| What this task involves |
Beginning at the line containing "split_and!; [|done|done]. apply" and continuing to the end of the records below, give each line again exactly as it stands, and only those lines.

Recorded data:

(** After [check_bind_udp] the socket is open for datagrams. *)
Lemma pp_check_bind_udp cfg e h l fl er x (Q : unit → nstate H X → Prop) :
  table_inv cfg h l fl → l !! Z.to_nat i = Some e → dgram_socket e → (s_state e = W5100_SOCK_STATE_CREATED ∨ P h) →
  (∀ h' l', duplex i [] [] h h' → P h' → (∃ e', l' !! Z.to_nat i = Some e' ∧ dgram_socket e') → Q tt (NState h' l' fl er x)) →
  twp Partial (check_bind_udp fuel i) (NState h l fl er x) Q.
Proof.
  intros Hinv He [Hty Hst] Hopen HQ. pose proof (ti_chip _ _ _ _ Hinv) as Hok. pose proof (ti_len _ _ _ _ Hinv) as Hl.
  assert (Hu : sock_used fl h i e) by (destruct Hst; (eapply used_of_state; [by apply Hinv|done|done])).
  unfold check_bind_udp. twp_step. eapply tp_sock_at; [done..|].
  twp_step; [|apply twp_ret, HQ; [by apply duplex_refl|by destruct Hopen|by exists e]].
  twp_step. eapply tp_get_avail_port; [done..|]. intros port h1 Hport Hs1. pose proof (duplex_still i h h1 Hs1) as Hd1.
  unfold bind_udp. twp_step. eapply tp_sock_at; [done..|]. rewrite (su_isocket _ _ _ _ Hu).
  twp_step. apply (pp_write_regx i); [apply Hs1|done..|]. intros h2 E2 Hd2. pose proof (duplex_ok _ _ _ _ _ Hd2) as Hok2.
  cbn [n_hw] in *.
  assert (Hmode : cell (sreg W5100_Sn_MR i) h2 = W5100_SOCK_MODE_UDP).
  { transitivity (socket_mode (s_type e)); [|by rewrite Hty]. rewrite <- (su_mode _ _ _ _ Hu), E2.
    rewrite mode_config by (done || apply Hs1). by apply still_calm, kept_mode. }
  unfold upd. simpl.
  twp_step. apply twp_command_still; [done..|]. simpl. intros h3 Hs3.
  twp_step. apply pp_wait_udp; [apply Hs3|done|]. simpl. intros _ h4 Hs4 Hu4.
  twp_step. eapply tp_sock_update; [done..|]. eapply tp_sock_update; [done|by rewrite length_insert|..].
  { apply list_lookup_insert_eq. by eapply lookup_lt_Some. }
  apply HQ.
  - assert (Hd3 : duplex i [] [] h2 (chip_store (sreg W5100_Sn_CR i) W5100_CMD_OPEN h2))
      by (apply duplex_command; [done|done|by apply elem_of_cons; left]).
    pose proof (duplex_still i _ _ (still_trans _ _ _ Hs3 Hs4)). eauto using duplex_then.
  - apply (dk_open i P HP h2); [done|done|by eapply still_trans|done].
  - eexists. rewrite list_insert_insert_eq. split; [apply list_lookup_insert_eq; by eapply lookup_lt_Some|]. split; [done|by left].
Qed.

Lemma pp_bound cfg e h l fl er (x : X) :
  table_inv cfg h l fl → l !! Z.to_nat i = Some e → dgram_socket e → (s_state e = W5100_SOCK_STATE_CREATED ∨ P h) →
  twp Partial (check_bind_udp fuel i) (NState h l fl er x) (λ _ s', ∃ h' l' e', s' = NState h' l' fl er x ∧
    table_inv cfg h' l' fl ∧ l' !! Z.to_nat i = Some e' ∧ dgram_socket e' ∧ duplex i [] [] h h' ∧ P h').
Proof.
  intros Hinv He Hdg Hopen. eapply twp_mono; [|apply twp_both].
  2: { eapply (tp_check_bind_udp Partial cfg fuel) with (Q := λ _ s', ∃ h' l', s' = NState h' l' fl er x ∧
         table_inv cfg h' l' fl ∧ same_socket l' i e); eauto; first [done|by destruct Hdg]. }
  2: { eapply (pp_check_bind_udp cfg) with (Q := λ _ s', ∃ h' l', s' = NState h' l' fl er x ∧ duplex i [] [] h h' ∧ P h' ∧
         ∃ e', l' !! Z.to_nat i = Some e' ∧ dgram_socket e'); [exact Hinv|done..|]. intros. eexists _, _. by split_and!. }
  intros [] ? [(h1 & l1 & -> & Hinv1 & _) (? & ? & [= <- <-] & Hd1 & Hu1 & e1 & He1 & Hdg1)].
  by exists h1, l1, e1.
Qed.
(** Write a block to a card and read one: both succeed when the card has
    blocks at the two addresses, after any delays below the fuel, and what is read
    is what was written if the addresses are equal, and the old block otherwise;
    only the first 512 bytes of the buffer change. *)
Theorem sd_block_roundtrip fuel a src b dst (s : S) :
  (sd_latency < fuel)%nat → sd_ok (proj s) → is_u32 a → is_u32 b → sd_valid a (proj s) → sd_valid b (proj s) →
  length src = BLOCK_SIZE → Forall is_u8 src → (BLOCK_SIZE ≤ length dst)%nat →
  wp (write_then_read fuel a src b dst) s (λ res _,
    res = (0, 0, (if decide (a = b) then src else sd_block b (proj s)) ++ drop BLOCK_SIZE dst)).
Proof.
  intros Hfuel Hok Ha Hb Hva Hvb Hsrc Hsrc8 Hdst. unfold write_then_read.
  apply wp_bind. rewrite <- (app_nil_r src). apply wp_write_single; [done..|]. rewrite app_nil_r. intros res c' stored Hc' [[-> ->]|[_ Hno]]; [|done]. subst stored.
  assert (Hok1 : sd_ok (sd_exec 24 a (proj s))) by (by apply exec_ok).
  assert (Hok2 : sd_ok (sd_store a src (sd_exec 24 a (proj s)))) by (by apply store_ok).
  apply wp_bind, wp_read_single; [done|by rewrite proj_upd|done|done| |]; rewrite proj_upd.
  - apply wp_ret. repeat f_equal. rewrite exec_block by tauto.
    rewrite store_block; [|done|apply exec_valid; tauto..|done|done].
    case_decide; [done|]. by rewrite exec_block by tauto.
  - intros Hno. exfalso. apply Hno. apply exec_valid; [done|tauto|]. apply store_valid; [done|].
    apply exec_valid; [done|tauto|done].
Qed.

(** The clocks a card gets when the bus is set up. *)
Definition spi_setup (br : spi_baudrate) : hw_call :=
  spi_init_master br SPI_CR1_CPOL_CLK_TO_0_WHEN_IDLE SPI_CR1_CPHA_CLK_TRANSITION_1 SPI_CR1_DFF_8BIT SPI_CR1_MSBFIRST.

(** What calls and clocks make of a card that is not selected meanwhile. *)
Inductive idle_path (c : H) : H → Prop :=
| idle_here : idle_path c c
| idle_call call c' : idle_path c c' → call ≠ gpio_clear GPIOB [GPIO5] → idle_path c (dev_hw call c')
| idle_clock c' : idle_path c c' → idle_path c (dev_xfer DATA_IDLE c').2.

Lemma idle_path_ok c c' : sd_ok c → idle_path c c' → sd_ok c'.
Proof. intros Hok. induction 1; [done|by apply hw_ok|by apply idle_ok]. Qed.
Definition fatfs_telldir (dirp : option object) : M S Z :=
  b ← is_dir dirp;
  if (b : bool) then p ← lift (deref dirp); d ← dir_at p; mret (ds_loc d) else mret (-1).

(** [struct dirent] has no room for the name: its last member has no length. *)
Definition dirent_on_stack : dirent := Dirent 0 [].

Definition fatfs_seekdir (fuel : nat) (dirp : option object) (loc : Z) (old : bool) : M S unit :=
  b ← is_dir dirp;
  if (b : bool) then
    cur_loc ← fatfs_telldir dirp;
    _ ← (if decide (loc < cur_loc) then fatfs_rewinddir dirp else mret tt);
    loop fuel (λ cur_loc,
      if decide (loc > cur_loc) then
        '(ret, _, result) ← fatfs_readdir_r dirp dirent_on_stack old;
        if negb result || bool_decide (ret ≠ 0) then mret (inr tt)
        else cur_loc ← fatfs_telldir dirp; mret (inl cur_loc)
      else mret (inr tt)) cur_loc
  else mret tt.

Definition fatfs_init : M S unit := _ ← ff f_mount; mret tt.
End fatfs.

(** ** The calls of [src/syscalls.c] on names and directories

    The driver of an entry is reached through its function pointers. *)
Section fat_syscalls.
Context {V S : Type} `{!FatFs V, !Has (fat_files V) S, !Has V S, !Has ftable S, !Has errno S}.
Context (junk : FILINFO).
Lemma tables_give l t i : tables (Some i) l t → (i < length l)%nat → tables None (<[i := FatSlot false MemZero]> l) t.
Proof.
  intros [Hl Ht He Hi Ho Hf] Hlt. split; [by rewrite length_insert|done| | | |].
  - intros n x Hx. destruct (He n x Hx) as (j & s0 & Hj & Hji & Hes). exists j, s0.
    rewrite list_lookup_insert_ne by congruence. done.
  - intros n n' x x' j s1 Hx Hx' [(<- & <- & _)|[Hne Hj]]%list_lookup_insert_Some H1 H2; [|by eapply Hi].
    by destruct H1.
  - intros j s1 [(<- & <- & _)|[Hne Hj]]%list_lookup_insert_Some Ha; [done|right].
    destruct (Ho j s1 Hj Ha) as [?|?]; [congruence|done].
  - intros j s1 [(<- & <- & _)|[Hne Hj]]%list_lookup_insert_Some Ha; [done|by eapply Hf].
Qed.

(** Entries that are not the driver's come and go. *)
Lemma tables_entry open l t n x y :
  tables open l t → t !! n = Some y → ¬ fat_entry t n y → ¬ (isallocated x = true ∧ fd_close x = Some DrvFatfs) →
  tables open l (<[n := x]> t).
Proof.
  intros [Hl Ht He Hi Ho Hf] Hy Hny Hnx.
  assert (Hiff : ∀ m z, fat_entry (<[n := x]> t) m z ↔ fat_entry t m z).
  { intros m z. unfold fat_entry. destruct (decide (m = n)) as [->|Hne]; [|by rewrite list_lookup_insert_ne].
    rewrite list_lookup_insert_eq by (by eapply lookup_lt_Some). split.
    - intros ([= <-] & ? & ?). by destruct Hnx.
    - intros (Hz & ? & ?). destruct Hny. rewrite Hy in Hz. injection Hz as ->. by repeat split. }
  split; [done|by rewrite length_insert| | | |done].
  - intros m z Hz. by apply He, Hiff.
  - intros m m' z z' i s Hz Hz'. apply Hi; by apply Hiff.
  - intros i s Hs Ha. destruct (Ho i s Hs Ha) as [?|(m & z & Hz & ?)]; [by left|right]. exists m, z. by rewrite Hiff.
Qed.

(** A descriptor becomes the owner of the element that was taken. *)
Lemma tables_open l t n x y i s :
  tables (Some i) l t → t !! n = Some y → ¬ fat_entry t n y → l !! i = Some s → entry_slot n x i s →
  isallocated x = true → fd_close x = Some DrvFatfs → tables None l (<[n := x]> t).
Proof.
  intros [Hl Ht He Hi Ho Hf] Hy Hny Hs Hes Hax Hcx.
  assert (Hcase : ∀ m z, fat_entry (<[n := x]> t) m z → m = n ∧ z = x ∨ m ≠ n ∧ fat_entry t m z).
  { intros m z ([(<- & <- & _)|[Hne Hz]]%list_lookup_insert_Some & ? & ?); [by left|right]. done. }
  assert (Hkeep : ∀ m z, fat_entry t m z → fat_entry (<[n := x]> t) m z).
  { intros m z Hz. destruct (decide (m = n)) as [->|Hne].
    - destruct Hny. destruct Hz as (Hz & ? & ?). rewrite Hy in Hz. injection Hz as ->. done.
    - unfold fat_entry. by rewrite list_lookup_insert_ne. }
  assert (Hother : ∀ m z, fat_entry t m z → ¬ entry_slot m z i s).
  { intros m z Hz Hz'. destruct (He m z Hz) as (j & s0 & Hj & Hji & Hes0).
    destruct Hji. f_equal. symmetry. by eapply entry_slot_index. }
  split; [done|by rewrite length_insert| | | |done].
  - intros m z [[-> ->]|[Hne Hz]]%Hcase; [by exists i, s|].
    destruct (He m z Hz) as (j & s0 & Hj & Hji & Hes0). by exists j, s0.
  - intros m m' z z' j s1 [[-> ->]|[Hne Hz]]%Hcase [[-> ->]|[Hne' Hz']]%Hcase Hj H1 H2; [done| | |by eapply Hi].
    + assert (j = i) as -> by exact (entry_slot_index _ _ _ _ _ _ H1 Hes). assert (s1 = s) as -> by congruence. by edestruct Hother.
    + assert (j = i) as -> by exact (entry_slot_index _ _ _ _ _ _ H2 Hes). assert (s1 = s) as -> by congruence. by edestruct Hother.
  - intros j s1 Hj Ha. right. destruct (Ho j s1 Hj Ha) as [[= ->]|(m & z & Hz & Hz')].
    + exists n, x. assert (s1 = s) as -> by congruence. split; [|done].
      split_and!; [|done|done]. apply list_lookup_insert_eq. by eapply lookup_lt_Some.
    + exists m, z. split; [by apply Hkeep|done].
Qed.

| Result of this exercise |
      split_and!; [|done|done]. apply list_lookup_insert_eq. by eapply lookup_lt_Some.
    + exists m, z. split; [by apply Hkeep|done].
Qed.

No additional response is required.